WHAT IS NEEDED → Within the data that follows, how many lines contain the word "RateLimitException"? Reply with only the number.
>>>
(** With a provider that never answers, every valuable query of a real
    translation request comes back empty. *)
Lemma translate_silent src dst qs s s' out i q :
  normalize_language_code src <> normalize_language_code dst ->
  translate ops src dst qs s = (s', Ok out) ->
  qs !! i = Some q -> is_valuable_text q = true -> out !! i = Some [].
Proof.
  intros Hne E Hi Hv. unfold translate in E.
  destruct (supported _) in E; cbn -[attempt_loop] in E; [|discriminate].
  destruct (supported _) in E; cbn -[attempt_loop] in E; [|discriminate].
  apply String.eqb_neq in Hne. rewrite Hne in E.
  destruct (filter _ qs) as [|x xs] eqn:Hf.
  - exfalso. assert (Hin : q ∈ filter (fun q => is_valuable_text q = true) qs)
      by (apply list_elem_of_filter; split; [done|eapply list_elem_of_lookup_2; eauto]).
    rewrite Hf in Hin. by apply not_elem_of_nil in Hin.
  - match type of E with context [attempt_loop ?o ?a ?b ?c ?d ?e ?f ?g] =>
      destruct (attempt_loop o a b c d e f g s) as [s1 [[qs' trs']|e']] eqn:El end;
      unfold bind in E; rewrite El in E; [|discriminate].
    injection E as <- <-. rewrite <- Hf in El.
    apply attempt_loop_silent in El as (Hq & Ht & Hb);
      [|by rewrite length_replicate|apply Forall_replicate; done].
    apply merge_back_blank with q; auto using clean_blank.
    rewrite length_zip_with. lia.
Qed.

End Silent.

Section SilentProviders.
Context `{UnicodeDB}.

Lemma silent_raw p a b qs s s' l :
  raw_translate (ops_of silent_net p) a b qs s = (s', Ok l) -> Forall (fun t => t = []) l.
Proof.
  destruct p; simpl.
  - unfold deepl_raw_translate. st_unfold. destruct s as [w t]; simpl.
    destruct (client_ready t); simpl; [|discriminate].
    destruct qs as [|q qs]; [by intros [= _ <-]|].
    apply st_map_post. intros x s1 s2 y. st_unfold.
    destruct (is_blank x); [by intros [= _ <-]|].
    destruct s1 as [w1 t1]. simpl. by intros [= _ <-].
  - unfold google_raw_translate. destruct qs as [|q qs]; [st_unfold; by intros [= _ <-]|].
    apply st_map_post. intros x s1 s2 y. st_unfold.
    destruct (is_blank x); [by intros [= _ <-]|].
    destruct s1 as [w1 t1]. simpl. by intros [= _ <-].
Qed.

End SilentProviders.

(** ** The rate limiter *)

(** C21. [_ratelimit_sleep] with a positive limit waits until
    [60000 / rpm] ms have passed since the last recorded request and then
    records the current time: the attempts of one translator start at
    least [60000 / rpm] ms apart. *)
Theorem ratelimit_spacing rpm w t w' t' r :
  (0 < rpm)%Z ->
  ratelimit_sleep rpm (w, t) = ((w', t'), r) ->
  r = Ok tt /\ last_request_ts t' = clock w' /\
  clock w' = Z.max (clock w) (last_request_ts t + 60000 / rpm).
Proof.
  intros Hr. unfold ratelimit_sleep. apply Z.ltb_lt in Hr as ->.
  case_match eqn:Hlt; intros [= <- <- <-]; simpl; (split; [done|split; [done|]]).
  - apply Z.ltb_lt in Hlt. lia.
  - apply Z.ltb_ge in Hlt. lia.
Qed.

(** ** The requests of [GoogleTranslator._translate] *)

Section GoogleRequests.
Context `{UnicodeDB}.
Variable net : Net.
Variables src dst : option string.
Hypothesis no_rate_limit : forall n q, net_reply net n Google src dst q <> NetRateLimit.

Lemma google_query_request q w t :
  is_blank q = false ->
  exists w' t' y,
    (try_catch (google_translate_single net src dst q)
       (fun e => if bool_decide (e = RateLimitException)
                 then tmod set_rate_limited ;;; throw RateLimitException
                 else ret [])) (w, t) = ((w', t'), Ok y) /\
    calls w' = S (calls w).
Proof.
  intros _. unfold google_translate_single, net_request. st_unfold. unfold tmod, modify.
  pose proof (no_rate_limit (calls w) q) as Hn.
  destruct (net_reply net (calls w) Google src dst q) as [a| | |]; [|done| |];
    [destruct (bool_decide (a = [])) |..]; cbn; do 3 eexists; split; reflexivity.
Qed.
<<<
EXERCISE RESULT → 2